Below are some records; output exactly the lines from the line with "This development embeds" to the line with "[SpecFloat]), Python [int]s", both ends kept, and nothing more.

Saved data entries

*** Block opens ***

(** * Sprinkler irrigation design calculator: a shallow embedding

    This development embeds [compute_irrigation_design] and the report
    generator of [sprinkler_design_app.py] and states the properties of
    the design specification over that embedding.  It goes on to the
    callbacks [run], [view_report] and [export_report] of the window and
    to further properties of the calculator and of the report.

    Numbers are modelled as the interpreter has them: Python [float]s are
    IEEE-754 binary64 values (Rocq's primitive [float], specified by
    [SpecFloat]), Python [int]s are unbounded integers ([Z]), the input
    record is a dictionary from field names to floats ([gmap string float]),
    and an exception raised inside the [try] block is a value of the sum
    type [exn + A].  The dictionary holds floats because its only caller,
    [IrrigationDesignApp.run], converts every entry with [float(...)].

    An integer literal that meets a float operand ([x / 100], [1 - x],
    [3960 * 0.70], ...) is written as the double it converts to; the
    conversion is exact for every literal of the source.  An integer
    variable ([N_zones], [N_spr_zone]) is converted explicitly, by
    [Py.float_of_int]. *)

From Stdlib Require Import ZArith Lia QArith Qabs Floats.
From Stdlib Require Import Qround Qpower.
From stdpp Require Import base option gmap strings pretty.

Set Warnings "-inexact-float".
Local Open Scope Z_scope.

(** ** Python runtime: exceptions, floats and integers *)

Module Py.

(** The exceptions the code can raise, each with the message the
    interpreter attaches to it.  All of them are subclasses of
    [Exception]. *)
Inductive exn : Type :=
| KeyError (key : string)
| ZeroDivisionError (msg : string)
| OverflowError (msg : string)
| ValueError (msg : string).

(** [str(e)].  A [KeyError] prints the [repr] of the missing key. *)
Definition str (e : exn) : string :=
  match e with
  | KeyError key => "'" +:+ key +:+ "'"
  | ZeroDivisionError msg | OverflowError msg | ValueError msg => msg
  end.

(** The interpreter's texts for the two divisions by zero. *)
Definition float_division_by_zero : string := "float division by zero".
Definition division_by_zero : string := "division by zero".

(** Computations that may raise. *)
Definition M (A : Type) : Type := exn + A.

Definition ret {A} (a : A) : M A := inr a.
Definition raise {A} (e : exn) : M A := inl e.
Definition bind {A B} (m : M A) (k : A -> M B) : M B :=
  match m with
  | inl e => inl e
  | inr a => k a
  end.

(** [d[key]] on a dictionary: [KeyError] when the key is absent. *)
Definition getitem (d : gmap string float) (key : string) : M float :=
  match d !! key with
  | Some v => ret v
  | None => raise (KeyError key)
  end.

*** Block closes ***

Answer box |
    This development embeds [compute_irrigation_design] and the report
    generator of [sprinkler_design_app.py] and states the properties of
    the design specification over that embedding.  It goes on to the
    callbacks [run], [view_report] and [export_report] of the window and
    to further properties of the calculator and of the report.

    Numbers are modelled as the interpreter has them: Python [float]s are
    IEEE-754 binary64 values (Rocq's primitive [float], specified by
    [SpecFloat]), Python [int]s are unbounded integers ([Z]), the input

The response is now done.